Long Live the Tribe of Fatherless Girls(65)



Look, says my mother. Look, your favorite.

It’s JonBenét Ramsey on the news again. Here she is, smiling for a camera, my favorite pageant girl. My favorite dead girl. She waves. Flashbulbs sparkle in the space behind her head.

I love her, I say.

Why do you love her so much? asks my mother. It’s very sad, what happened to her. I found her pictures torn out under your bed. What is it?

Because she was raped and murdered, I say.

That’s a very sad thing to happen, says my mother. That’s the most horrible thing that could happen to a person.

What is rape? I ask her, And why is it horrible?

My mother places the hairbrush down on the bed. It’s a deliberate movement for her, careful, slow. She turns me by the shoulders so that I am looking right at her, our faces close.

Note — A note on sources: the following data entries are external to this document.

(* ===== verification/Semaphore.v ===== *)
(** * The semaphores of the blocking queue

    src/server/atomicops.h: [Semaphore] wraps a POSIX semaphore; [LightweightSemaphore] counts in user space and goes
    to the POSIX semaphore only when a thread has to sleep.  One thread signals, one thread waits.

    A thread that sleeps in [sem_wait] makes no access until the count is positive ([await]).  A timed wait
    expires when the caller's argument [expires] says so, at whatever moment the thread is scheduled
    again; [sem_timedwait] that finds the count positive never expires.  Calls that a signal handler
    interrupts ([EINTR]) are made again by the code and change nothing; they are not modelled.

    The second half is the invariant: how the two counts, the thread that may be asleep and the post that may be due
    belong together. *)
From S2P Require Import Prelude Atomics.

Module Semaphore.
Import Atomics.

Record LightweightSemaphore : Type := mk_LightweightSemaphore {
  m_count : Z;
  m_sema : Z
}.

Definition set_m_count (v : Z) (s : LightweightSemaphore) : LightweightSemaphore :=
  mk_LightweightSemaphore v (m_sema s).
Definition set_m_sema (v : Z) (s : LightweightSemaphore) : LightweightSemaphore :=
  mk_LightweightSemaphore (m_count s) v.

(** ** The POSIX semaphore *)

Definition SEM_VALUE_MAX : Z := 2 ^ 31 - 1.

Definition sem_take (s : LightweightSemaphore) : option LightweightSemaphore :=
  if 0 <? m_sema s then Some (set_m_sema (m_sema s - 1) s) else None.

Definition sem_wait : prog LightweightSemaphore Z :=
  await (λ s, match sem_take s with Some s' => Some (s', 0) | None => None end).
(** [EAGAIN]. *)
Definition sem_trywait : prog LightweightSemaphore Z :=
  access (λ s, match sem_take s with Some s' => Ok (s', 0) | None => Ok (s, -1) end).
(** [ETIMEDOUT]. *)
Definition sem_timedwait (expires : bool) : prog LightweightSemaphore Z :=
  if expires then sem_trywait else sem_wait.
(** [EOVERFLOW]. *)
Definition sem_post : prog LightweightSemaphore Z :=
  access (λ s, if m_sema s <? SEM_VALUE_MAX then Ok (set_m_sema (m_sema s + 1) s, 0) else Ok (s, -1)).

Definition wait_ : prog LightweightSemaphore bool := rc ← sem_wait; mret (rc =? 0).
Definition try_wait : prog LightweightSemaphore bool := rc ← sem_trywait; mret (rc =? 0).

(** The absolute time of [timed_wait]: seconds and nanoseconds of [CLOCK_REALTIME], and a relative time in microseconds. *)
Definition deadline (tv_sec tv_nsec usecs : Z) : Z * Z :=
  let tv_sec := tv_sec + usecs / 1000000 in
  let tv_nsec := tv_nsec + (usecs mod 1000000) * 1000 in
  if tv_nsec >=? 1000000000 then (tv_sec + 1, tv_nsec - 1000000000) else (tv_sec, tv_nsec).

Definition timed_wait (expires : bool) : prog LightweightSemaphore bool := rc ← sem_timedwait expires; mret (rc =? 0).

(** [while (sem_post(&m_sema) == -1);] *)
Fixpoint post_until (fuel : nat) : prog LightweightSemaphore unit :=
  match fuel with
  | O => fail StillRunning
  | S fuel => rc ← sem_post; if rc =? -1 then post_until fuel else mret tt
  end.

(** [Semaphore::signal(int count)]. *)
Fixpoint signal_count (fuel count : nat) : prog LightweightSemaphore unit :=
  match count with
  | O => mret tt
  | S count => post_until fuel ;; signal_count fuel count
  end.

(** ** The lightweight semaphore *)

Definition new_LightweightSemaphore (initialCount : Z) : result LightweightSemaphore :=
  if 0 <=? initialCount then Ok (mk_LightweightSemaphore initialCount 0) else Fault (AssertFailed "initialCount >= 0").

Definition count_add_acquire : Z → prog LightweightSemaphore Z := fetch_add_acquire 64 m_count set_m_count.
Definition count_add_release : Z → prog LightweightSemaphore Z := fetch_add_release 64 m_count set_m_count.

(** [while (--spin >= 0)]. *)
Fixpoint spin_wait (spin : nat) : prog LightweightSemaphore bool :=
  match spin with
  | O => mret false
  | S spin =>
      c ← load m_count;
      if 0 <? c then count_add_acquire (-1) ;; mret true
      else compiler_fence memory_order_acquire ;; spin_wait spin
  end.

(** One turn of the last loop: [Some] of the result, or [None] to go on. *)
Definition restore_turn : prog LightweightSemaphore (option bool) :=
  oldCount ← count_add_release 1;
  if oldCount <? 0 then mret (Some false)
  else
    oldCount ← count_add_acquire (-1);
    if 0 <? oldCount then
      woken ← try_wait;
      mret (if woken : bool then Some true else None)
    else mret None.

(** The last loop.  [fuel] turns are made one by one; a turn that goes on leaves the counts as they were, so the turns
    after those, while the post is due, are one wait for it, and the turn after it is the last. *)
Fixpoint restore_count (fuel : nat) : prog LightweightSemaphore bool :=
  match fuel with
  | O =>
      await (λ s, if 0 <? m_sema s then Some (s, tt) else None) ;;
      r ← restore_turn;
      match r with Some r => mret r | None => fail StillRunning end
  | S fuel =>
      r ← restore_turn;
      match r with Some r => mret r | None => restore_count fuel end
  end.

Definition waitWithPartialSpinning (fuel : nat) (timeout_usecs : Z) (expires : bool) : prog LightweightSemaphore bool :=
  spun ← spin_wait 1024;
  if (spun : bool) then mret true
  else
    oldCount ← count_add_acquire (-1);
    if 0 <? oldCount then mret true
    else
      woken ← (if timeout_usecs <? 0 then wait_ else mret false);
      if (woken : bool) then mret true
      else
        woken ← (if timeout_usecs >? 0 then timed_wait expires else mret false);
        if (woken : bool) then mret true
        else restore_count (S fuel).

Definition tryWait : prog LightweightSemaphore bool :=
  c ← load m_count;
  if 0 <? c then count_add_acquire (-1) ;; mret true else mret false.

(** [wait()] and [wait(timeout_usecs)]. *)
Definition wait_timed (fuel : nat) (timeout_usecs : Z) (expires : bool) : prog LightweightSemaphore bool :=
  taken ← tryWait;
  if (taken : bool) then mret true else waitWithPartialSpinning fuel timeout_usecs expires.
Definition wait (fuel : nat) : prog LightweightSemaphore bool := wait_timed fuel (-1) false.

Definition signal (fuel : nat) (count : Z) : prog LightweightSemaphore unit :=
  assert (0 <=? count) "count >= 0" ;;
  oldCount ← count_add_release count;
  assert (-1 <=? oldCount) "oldCount >= -1" ;;
  if oldCount <? 0 then signal_count (S fuel) 1 else mret tt.

Definition availableApprox : prog LightweightSemaphore Z :=
  count ← load m_count;
  mret (if count >? 0 then count else 0).

Lemma deadline_ok tv_sec tv_nsec usecs : 0 ≤ tv_nsec < 1000000000 → 0 ≤ usecs →
  let '(s, n) := deadline tv_sec tv_nsec usecs in
  0 ≤ n < 1000000000 ∧ s * 1000000000 + n = tv_sec * 1000000000 + tv_nsec + usecs * 1000.
Proof.
  intros Hn Hu. unfold deadline. pose proof (Z.div_mod usecs 1000000 ltac:(lia)).
  pose proof (Z.mod_pos_bound usecs 1000000 ltac:(lia)). rewrite Z.geb_leb.
  destruct (Z.leb_spec 1000000000 (tv_nsec + usecs mod 1000000 * 1000)); lia.
Qed.

(** ** The invariant

    [signalled] and [claimed] count the signals and the waits that succeeded; [mode] says where the waiting thread is:
    outside of a wait, after it took one from the count and found none, or inside a turn of the last loop;
    [due]: the signalling thread has found a sleeping thread and not posted yet. *)
Inductive Mode : Type := Resting | Waiting | Restored.

Record Saux : Type := mk_Saux {
  signalled : nat;
  claimed : nat;
  mode : Mode;
  due : bool
}.

Definition available (y : Saux) : Z := Z.of_nat (signalled y) - Z.of_nat (claimed y).

Definition posts (s : LightweightSemaphore) (y : Saux) : Z := m_sema s + Z.b2z (due y).

Record sem_inv (s : LightweightSemaphore) (y : Saux) : Prop := {
  si_available : 0 ≤ available y;
  si_signalled : Z.of_nat (signalled y) < 2 ^ 63;
  si_sema : 0 ≤ m_sema s;
  si_mode : match mode y with
            | Resting => m_count s = available y ∧ posts s y = 0
            | Waiting => m_count s = available y - 1 ∧ (available y = 0 → posts s y = 0) ∧ (0 < available y → posts s y = 1)
            | Restored => m_count s = available y ∧ 0 < available y ∧ posts s y = 1
            end
}.

(** Ghost steps of the two threads. *)
Definition signals (y : Saux) (d : bool) : Saux := mk_Saux (S (signalled y)) (claimed y) (mode y) d.
Definition posts_due (y : Saux) : Saux := mk_Saux (signalled y) (claimed y) (mode y) false.
Definition claims (y : Saux) : Saux := mk_Saux (signalled y) (S (claimed y)) Resting (due y).
Definition enters (m : Mode) (y : Saux) : Saux := mk_Saux (signalled y) (claimed y) m (due y).

Lemma new_sem_inv : sem_inv (mk_LightweightSemaphore 0 0) (mk_Saux 0 0 Resting false).
Proof. by split. Qed.

Lemma swrap_64 x : - 2 ^ 63 ≤ x < 2 ^ 63 → swrap 64 x = x.
Proof. intros. by apply swrap_small. Qed.

Ltac sem_open :=
  match goal with H : sem_inv ?s ?y |- _ =>
    destruct H, s as [count sema], y as [sg cl md d]; unfold posts, available in *; cbn in *; subst; cbn in *
  end.
Ltac sem_solve :=
  rewrite ?swrap_64 by lia; split; unfold posts, available; cbn [m_count m_sema signalled claimed mode due signals posts_due claims enters set_m_count set_m_sema Z.b2z]; try lia.

Lemma sem_signal s y : sem_inv s y → due y = false → Z.of_nat (signalled y) + 1 < 2 ^ 63 →
  -1 ≤ m_count s ∧
  sem_inv (set_m_count (swrap 64 (m_count s + 1)) s) (signals y (m_count s <? 0)).
Proof.
  intros Hi Hd Hlt. sem_open. assert (-1 ≤ count < 2 ^ 63 - 1) as Hc by (destruct md; lia).
  split; [lia|]. destruct md, (Z.ltb_spec count 0); cbn; sem_solve.
Qed.

Lemma sem_posted s y : sem_inv s y → due y = true →
  m_sema s = 0 ∧ sem_inv (set_m_sema (m_sema s + 1) s) (posts_due y).
Proof. intros Hi Hd. sem_open. destruct md; cbn; (split; [lia|sem_solve]). Qed.

(** Outside of a wait, the count is what is available. *)
Lemma sem_resting s y : sem_inv s y → mode y = Resting → m_count s = available y.
Proof. intros [] E. rewrite E in si_mode0. apply si_mode0. Qed.

Lemma sem_claim s y : sem_inv s y → mode y = Resting → 0 < available y →
  sem_inv (set_m_count (swrap 64 (m_count s + -1)) s) (claims y).
Proof. intros Hi E Hpos. sem_open. sem_solve. Qed.

Lemma sem_sleep s y : sem_inv s y → mode y = Resting → m_count s ≤ 0 →
  sem_inv (set_m_count (swrap 64 (m_count s + -1)) s) (enters Waiting y).
Proof. intros Hi E Hpos. sem_open. sem_solve. Qed.

Lemma sem_woken s s' y : sem_inv s y → mode y = Waiting → sem_take s = Some s' → sem_inv s' (claims y) ∧ 0 < available y.
Proof.
  intros Hi E. unfold sem_take. sem_open. destruct (Z.ltb_spec 0 sema); [|done]. intros [= <-]. unfold set_m_sema. cbn.
  split; [|destruct d; cbn in *; lia]. destruct d; cbn in *; sem_solve.
Qed.

Lemma sem_give_up s y : sem_inv s y → mode y = Waiting → m_count s < 0 →
  sem_inv (set_m_count (swrap 64 (m_count s + 1)) s) (enters Resting y) ∧ available y = 0.
Proof. intros Hi E Hneg. sem_open. split; [sem_solve|lia]. Qed.

Lemma sem_restore s y : sem_inv s y → mode y = Waiting → 0 ≤ m_count s →
  sem_inv (set_m_count (swrap 64 (m_count s + 1)) s) (enters Restored y) ∧ 0 < available y.
Proof. intros Hi E Hneg. sem_open. split; [sem_solve|lia]. Qed.

Lemma sem_again s y : sem_inv s y → mode y = Restored →
  0 < m_count s ∧ 0 < available y ∧ sem_inv (set_m_count (swrap 64 (m_count s + -1)) s) (enters Waiting y).
Proof. intros Hi E. sem_open. split_and!; [lia|lia|]. sem_solve. Qed.

End Semaphore.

Rape is when someone forces sex on you, she says. When you have sex without wanting to.

What is sex? I ask. My cheeks are thumping. I think I might get in trouble for this question. It’s a word that is always hushed in school, and my teachers get red and stuttery whenever it’s mentioned.

Instead, my mother rubs her thumb over my cheek and speaks softly. She sways me a little. She breaks down the anatomy, and explains the parts that we have. These parts belong to us girls, she says, but sometimes we can share. She tells me that sex can result in a child. She tells me that it usually does.

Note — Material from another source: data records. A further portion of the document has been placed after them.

Lemma bconfig_ok_linearized c : bconfig_ok c → thread_bounded (ballowed true) (producer c) → blinearized c.
Proof.
  intros (a & Hi & Hg & Hth) Hn. pose proof Hg as [(Hs & (ds & Hm & Hd) & Ha & Hf) _]. pose proof Hi as (Hi1 & Hsi & _).
  assert (dequeued a.1 `prefix_of` enqueued a.1) as Hde by (rewrite (i_history _ _ Hi1); by apply prefix_app_r).
  exists (enqueued a.1), ds. split_and!; [done|by apply (benqueued_bound _ a); [..|apply (Hth true)|]|done|by etrans|done|done|].
  intros Hp Hc. destruct (Hth true) as [_ Hidp]. destruct (Hth false) as [_ Hidc]. cbn in Hidp, Hidc.
  rewrite Hp in Hidp. rewrite Hc in Hidc. destruct Hidp as [(_ & _ & Ee & _) [Hsg Hdu]].
  destruct Hidc as [(ds' & Hm' & Htk & Ed & _) [Hmo Hcl]].
  rewrite (contents_live _ _ Hi1 Htk). pose proof (i_history _ _ Hi1) as Hh. split_and!; [done|..].
  - rewrite Hh, Ed. f_equal. assert (length ds' = length ds) by (by rewrite <-(matches_length _ _ Hm), <-(matches_length _ _ Hm')).
    rewrite Ed in Hd. destruct Hd as [k ->]. rewrite length_app in *. destruct k; [by rewrite app_nil_r|cbn in *; lia].
  - pose proof (si_mode _ _ Hsi) as Hsm. rewrite Hmo in Hsm. unfold posts, available in Hsm. rewrite Hdu, Hsg, Hcl, Hh, length_app in Hsm.
    destruct (sema (shared c)) as [count k]. cbn in Hsm. f_equal; lia.
Qed.

(** A blocked consumer, while the producer is between calls. *)
Lemma bconfig_ok_blocked c : bconfig_ok c → blocked false c → running (producer c) = None →
  contents (inner (shared c)) = [].
Proof.
  intros Hok Hb Hp. destruct (config_ok_blocked (limit := blimit) (impl := boperation 0) c false Hok Hb)
    as (a & Hi & _ & (_ & Hse & Hmo & Hcl & Htk) & Hth).
  destruct (Hth true) as [_ Hr]. cbn in Hr. rewrite Hp in Hr. destruct Hr as [_ [Hsg Hdu]].
  pose proof Hi as (Hi1 & Hsi & _). rewrite (contents_live _ _ Hi1 Htk). pose proof (i_history _ _ Hi1) as Hh.
  destruct Hsi. rewrite Hmo in si_mode0. unfold posts, available in *. rewrite Hdu, Hsg, Hcl, Hse, Hh, length_app in *.
  destruct (live a.1); [done|]. cbn in *. destruct si_mode0 as (_ & _ & H1). specialize (H1 ltac:(lia)). lia.
Qed.

Context (q0 : Queue T) (Hq0 : quiet q0 []).
Abbreviation start_blocking := (start (mk_Blocking q0 (mk_LightweightSemaphore 0 0))).

Lemma bstart_ok ps cs : Forall (ballowed true) ps → Forall (ballowed false) cs → bconfig_ok (start_blocking ps cs).
Proof.
  intros Hps Hcs. destruct Hq0 as (Hen & Hde & x & Hi & Hpl & Hst & Htk & Hl & _).
  apply (config_ok_start _ (restart [] x, mk_Saux 0 0 Resting false)); [| | |done..].
  - split_and!; [by apply inv_restart|apply new_sem_inv|cbn; lia].
  - split; [|cbn; lia]. split_and!; [apply prefix_nil|exists []; split; [constructor|apply prefix_nil]| |].
    + intros l1 c l2 r l3 E. exfalso. destruct l1; discriminate E.
    + intros ca v Hin. by apply not_elem_of_nil in Hin.
  - intros []; (split; [|split_and!; try done]).
    + by split_and!.
    + cbn. by rewrite Hl.
    + exists []. split; [constructor|by split_and!].
Qed.

Lemma breachable_ok fuel ps cs c : Forall (ballowed true) ps → Forall (ballowed false) cs →
  rtc (step (boperation fuel)) (start_blocking ps cs) c → blimit (log c) →
  bconfig_ok c ∧ thread_bounded (ballowed true) (producer c).
Proof.
  intros Hps Hcs Hr Hlim. split; [by eapply (config_ok_reachable (limit := blimit)); [apply bstart_ok|..]|].
  apply (thread_bounded_reachable (boperation fuel) (longest_call + (fuel + 4 + 0) + 0) (ballowed true) true _ _) with (2 := Hr);
    [|by split].
  intros [ca v| | | | |] Hal; [apply enqueue_call_bounded|done..].
Qed.

End Code.
End BlockingQueue.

But JonBenét’s a child, she didn’t have a child, I say.

That’s why it’s rape, she says, and very wrong.

So sex is when you have sex with a child?

It shouldn’t be.

But this person used a rope on JonBenét, and twisted the rope around her neck, and had sex with her, too, at the same time. Is that how people have sex?

No, that’s why it’s murder, she says.

And rape, I say.

And horrible, and wrong, she says.

Do people usually die after sex?

No—

Does it feel like dying?

Sometimes.

Can JonBenét’s body still have a baby now that she’s dead?

No—

Can children have children?

They shouldn’t.

If I don’t look like JonBenét, will anyone ever want to rape me?

That’s not the right question.

Will I want to die?

SPRING, 1976

GRASSY LAKE, FLORIDA

Over spring break, the family drives to Grassy Lake. It’s the little sister of Lake Placid, Florida—residential, gaping blue. On the lakeshore, wooden cabins with screened-in porches slam their doors in a smashed, metallic symphony as children run in and out, in and out, to the water.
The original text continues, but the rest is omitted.